I noticed that the particles tended to form little black-holes of sorts, where two would get stuck together, and slowly attract the others until all of the particles were piled up in a couple of clumps. Tweaking a minimum and maximum velocity, as well as some other factors in the general formula to determine how strongly each is attracted to the others, I managed to get around that, and then decided to try making the attraction force between particles actually be a repulsion - i.e., as they skittered around, they would veer away from one another; the effect is very cool to watch :) Then I added some fading trails behind the particles, and the result closely resembles fish lazily swimming around, or comets in some grand celestial simulation, depending on the length of the trails.
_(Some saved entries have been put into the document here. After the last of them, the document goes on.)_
(** ** The property *)

(** C9. [bplus_tree_dump] prints a tree of at most ten levels as its preorder
    traversal, each node indented under its parent; the keys of its leaves are
    the keys of the map, in order, and the tree is unchanged.  On a tree with
    more levels it writes behind the end of its stack. *)
Theorem bplus_tree_dump_preorder fuel stack t m :
  tree_rep t m -> length stack = Z.to_nat MAX_LEVEL -> (4 * Z.to_nat (t_file_size t / _block_size) + 10 < fuel)%nat ->
  if t_level t <=? MAX_LEVEL then
    let out := if t_level t =? 0 then [] else dump_tree (Z.to_nat (t_level t) - 1) (t_fd t) [] (t_root t) in
    (exists t', bplus_tree_dump fuel stack t = Ok (out, t') /\ tree_rep t' m) /\
    sorted (leaf_keys out) /\ forall k, k ∈ leaf_keys out <-> is_Some (m !! k)
  else bplus_tree_dump fuel stack t = Err EBounds.
Proof.
  intros (a & Ds & Hs & Hi & ->) Hl Hf. rewrite (shows_fd _ _ Hs), (shows_root _ _ Hs), (shows_fsize _ _ Hs), (shows_level _ _ Hs), (inv_level _ _ Hi) in *.
  assert (length (offs Ds) <= Z.to_nat (v_fsize a / _block_size))%nat as Hblocks.
  { pose proof (space_blocks _ _ _ (inv_space _ _ Hi)) as Hp. apply Permutation_length in Hp. rewrite length_app, length_fmap, length_seq in Hp. lia. }
  destruct (Z.leb_spec (Z.of_nat (length Ds)) MAX_LEVEL) as [Hd|Hd]; unfold MAX_LEVEL in Hd; [|apply (dump_deep fuel stack Ds a); [done|lia|done|lia|done]].
  destruct (rep_run (bplus_tree_dump fuel stack) t a _ Hs (dump_ok fuel stack Ds a Hi ltac:(lia) Hl ltac:(lia))) as (out & t' & a' & Hrun & Hs' & -> & Hi').
  assert ((if Z.of_nat (length Ds) =? 0 then [] else dump_tree (Z.to_nat (Z.of_nat (length Ds)) - 1) (v_fd a) [] (v_root a)) =
    match Ds with [] => [] | _ => dump_tree (length Ds - 1) (v_fd a) [] (v_root a) end) as ->.
  { rewrite Nat2Z.id. by destruct Ds. }
  split; [exists t'; split; [done|]; by exists a', Ds|].
  assert (leaf_keys (match Ds with [] => [] | _ => dump_tree (length Ds - 1) (v_fd a) [] (v_root a) end) = (contents Ds).*1) as ->.
  { destruct Ds as [|D Ds]; [done|]. rewrite <- (leaf_keys_down _ _ _ _ _ (inv_tree _ _ Hi)). destruct (root_walkable _ _ _ Hi) as [_ ->].
    cbn [fmap list_fmap concat length]. by rewrite app_nil_r, Nat.sub_succ, Nat.sub_0_r. }
  split.
  - destruct Ds as [|D Ds]; [constructor|]. destruct (down_leaves _ _ _ _ _ (inv_tree _ _ Hi)) as (lv & -> & (Ha & Hn & Hfu) & _). rewrite entries_keys by done. by eapply asc_sorted.
  - intros k. pose proof (contents_NoDup _ _ Hi) as Hnd. split.
    + intros ([k' d] & -> & Hin)%list_elem_of_fmap. exists d. by apply elem_of_list_to_map.
    + intros [d Hkd]. apply elem_of_list_to_map in Hkd; [|done]. apply list_elem_of_fmap. by exists (k, d).
Qed.
End proofs.

Lemma bplus_tree_dump_preorder_witness :
  (exists t', bplus_tree_dump (cfg := cfg128) 23 (replicate 10 (mkBacklog 7 7)) split_tree =
      Ok ([mkLine [] false [50]; mkLine [GPlus] true [10; 20; 30; 40]; mkLine [GPlus] true [50; 60; 70; 80]], t')).
Proof.
  pose proof (bplus_tree_dump_preorder (cfg := cfg128) 23 (replicate 10 (mkBacklog 7 7)) split_tree split_map split_rep eq_refl ltac:(vm_compute; lia)) as H.
  replace (t_level split_tree <=? MAX_LEVEL) with true in H by (vm_compute; reflexivity). destruct H as [(t' & Hrun & _) _]. exists t'. rewrite Hrun. vm_compute. reflexivity.
Defined.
One of the things I added to keep things looking more fluid and less contrived is the way particles heading out-of-bounds are handled. Instead of just bouncing the direction vector to point away from the boundry a particle had crossed, a vector directing the particle back to the center of the screen is applied for as long as the particle is out-of-range. This causes them to gracefully curve back towards the playfield (usually offscreen), and not have a sharp "bounce" in their path when they bump into the edges.
I'm really happy with the way things are looking... now I need to clean up the code a little, add some color variations (at the moment, everything is in shades of purple, because that looked cool), and add in some controls to manipluate aspects such as the number of particles, trail length, etc. I'm thinking that a slider to control the attractive/repulsive force will be nifty, allowing one to have them either gravitate towards eachother, or repel other particles as they approach.
I have the calculations working off of a system that's independent of the screen size, and the positions for drawing are all scaled into the current size of the screen; the problem I have here is determining how large the "points" for drawing the particles should be, as this needs to vary with the screen size; something to mess with as I polish things I suppose.
There's a function in the code to show a "map" of the attraction/repulsion forces, by coloring squares in a grid in the background based on the total force affecting the center of each square in the grid. It looks extremely cool, but slows down things by too much to include in a public release, so I'll probably stick with a black background.